> [EXTRACTED DATA]
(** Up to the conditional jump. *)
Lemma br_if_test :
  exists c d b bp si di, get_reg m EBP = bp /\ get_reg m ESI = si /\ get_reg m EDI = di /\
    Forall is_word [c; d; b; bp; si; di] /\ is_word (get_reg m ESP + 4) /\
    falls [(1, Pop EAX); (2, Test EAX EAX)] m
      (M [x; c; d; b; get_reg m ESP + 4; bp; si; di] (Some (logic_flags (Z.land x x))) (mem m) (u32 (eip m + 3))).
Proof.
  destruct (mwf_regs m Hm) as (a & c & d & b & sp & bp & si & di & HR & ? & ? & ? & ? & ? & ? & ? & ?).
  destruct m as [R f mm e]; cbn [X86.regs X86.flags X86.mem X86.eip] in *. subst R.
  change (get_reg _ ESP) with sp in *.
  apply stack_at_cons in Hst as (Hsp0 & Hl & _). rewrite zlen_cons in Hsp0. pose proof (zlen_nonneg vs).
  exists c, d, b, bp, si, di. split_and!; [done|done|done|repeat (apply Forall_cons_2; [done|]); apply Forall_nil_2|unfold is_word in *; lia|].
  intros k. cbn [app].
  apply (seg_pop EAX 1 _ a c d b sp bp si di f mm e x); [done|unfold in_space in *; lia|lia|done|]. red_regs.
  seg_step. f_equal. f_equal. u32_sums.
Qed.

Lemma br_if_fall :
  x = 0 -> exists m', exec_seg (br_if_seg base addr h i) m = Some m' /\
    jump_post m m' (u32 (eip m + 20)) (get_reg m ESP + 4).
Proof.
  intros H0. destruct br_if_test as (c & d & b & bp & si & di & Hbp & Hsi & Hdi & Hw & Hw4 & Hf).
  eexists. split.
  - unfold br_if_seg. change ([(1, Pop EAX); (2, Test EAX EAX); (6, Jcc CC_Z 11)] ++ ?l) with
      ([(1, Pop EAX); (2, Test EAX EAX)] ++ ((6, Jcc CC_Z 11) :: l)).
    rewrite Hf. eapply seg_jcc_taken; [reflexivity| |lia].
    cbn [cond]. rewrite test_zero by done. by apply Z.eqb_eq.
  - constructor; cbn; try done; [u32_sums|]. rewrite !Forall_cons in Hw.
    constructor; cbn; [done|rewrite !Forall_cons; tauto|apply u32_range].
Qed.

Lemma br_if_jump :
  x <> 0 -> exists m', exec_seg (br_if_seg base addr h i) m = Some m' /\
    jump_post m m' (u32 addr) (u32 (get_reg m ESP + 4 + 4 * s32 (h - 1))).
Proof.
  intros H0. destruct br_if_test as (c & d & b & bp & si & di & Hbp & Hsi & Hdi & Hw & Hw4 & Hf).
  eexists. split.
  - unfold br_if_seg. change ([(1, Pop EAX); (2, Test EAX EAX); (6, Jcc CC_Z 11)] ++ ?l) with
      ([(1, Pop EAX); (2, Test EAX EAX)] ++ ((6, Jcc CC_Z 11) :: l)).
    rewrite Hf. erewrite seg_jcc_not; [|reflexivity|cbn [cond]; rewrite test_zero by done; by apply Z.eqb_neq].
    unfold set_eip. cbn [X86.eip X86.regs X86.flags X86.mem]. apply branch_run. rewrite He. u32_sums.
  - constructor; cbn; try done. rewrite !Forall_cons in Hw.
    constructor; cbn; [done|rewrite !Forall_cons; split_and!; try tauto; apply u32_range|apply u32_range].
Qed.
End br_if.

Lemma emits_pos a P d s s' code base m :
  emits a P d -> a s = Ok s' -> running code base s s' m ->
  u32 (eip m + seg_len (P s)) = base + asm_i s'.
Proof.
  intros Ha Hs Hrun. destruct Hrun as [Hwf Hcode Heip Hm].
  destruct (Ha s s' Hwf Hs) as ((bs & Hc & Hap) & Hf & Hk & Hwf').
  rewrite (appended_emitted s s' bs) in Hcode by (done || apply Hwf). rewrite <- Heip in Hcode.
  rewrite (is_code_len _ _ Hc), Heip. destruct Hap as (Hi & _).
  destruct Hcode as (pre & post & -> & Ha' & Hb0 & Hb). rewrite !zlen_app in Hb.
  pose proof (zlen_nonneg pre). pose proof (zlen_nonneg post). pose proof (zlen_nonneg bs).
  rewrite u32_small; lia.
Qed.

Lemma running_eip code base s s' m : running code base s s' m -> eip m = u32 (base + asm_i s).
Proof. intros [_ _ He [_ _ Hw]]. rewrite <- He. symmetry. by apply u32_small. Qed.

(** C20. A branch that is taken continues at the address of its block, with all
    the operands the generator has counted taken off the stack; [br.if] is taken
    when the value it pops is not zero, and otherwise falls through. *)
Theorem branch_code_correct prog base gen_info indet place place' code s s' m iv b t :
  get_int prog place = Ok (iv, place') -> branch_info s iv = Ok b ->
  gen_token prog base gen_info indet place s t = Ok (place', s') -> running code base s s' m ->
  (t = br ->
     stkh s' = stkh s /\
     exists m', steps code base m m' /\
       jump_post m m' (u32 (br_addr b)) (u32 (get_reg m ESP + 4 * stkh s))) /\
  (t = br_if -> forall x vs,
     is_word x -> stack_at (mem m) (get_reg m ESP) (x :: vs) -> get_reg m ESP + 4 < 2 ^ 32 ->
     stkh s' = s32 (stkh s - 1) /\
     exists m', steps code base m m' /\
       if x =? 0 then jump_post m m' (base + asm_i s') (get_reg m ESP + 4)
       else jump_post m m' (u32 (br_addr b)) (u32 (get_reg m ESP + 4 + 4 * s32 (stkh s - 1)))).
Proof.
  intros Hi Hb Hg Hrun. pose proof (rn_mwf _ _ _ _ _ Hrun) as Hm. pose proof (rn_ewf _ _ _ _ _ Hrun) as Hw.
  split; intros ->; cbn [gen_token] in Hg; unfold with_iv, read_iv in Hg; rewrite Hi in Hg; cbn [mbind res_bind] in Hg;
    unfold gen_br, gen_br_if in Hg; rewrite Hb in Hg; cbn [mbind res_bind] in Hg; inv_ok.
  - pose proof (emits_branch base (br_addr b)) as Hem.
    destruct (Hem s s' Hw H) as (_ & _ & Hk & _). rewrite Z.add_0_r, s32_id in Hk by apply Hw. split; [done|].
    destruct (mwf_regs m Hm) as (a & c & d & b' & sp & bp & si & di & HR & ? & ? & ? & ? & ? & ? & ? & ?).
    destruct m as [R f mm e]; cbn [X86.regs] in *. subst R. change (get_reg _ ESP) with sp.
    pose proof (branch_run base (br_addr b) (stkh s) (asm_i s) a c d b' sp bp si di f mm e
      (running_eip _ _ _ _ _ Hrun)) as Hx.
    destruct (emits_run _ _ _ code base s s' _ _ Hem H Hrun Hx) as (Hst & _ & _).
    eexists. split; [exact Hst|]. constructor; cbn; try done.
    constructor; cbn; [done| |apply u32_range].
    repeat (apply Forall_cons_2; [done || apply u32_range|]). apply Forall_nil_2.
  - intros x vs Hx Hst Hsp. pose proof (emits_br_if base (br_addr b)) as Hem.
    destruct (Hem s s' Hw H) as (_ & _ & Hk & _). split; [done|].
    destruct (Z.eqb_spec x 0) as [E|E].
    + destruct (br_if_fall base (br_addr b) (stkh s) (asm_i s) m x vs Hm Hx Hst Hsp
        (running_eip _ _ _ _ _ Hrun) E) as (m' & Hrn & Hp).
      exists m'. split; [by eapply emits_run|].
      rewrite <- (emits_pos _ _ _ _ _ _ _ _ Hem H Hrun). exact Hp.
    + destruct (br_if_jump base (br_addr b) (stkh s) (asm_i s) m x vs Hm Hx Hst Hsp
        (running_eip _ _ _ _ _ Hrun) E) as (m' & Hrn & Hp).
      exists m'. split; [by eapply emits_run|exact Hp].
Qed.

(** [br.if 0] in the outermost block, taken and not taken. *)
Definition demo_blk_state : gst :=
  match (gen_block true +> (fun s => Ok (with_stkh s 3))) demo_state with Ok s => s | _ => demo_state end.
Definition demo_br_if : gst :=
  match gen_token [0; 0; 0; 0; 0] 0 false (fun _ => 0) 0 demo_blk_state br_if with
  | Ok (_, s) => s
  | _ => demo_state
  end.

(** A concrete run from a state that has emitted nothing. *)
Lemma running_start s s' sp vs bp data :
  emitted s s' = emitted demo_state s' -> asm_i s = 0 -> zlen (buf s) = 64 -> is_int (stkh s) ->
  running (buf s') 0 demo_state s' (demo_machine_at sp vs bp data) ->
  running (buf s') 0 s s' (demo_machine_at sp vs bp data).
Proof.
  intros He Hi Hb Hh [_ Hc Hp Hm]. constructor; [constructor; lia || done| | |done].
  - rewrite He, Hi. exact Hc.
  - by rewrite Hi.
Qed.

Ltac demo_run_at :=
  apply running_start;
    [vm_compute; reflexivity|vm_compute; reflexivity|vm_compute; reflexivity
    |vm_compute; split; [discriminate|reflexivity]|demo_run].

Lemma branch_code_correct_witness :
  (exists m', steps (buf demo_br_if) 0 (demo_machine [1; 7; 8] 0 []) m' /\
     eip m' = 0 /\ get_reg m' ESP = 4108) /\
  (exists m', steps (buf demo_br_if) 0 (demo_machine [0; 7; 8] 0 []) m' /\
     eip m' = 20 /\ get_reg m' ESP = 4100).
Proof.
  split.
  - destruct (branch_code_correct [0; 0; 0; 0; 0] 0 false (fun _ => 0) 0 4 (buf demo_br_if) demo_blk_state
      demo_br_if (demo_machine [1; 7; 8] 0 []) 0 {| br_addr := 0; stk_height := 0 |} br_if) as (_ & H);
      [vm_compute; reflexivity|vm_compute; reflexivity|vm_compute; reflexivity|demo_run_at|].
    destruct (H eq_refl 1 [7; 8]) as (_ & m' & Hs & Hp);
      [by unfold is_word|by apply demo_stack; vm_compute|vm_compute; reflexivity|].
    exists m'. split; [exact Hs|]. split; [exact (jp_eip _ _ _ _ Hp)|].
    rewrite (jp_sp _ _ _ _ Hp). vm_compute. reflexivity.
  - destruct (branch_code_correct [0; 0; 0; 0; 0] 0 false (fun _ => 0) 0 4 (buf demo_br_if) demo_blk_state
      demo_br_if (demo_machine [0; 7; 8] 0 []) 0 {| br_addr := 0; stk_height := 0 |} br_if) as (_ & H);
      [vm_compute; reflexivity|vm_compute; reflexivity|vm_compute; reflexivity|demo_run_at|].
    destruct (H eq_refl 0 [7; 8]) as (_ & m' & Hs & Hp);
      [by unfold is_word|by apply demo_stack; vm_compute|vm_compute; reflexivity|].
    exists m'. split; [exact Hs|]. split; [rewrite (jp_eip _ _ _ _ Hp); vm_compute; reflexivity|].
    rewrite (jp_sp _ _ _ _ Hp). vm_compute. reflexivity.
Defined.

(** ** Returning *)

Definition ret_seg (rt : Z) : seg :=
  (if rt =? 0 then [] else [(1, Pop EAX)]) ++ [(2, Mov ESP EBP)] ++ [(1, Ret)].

> [TASK DESCRIPTION] In the lines above, locate the string "eapply". Copy every line where it occurs.

> [SOLUTION BELOW]
    rewrite Hf. eapply seg_jcc_taken; [reflexivity| |lia].
      exists m'. split; [by eapply emits_run|].
      exists m'. split; [by eapply emits_run|exact Hp].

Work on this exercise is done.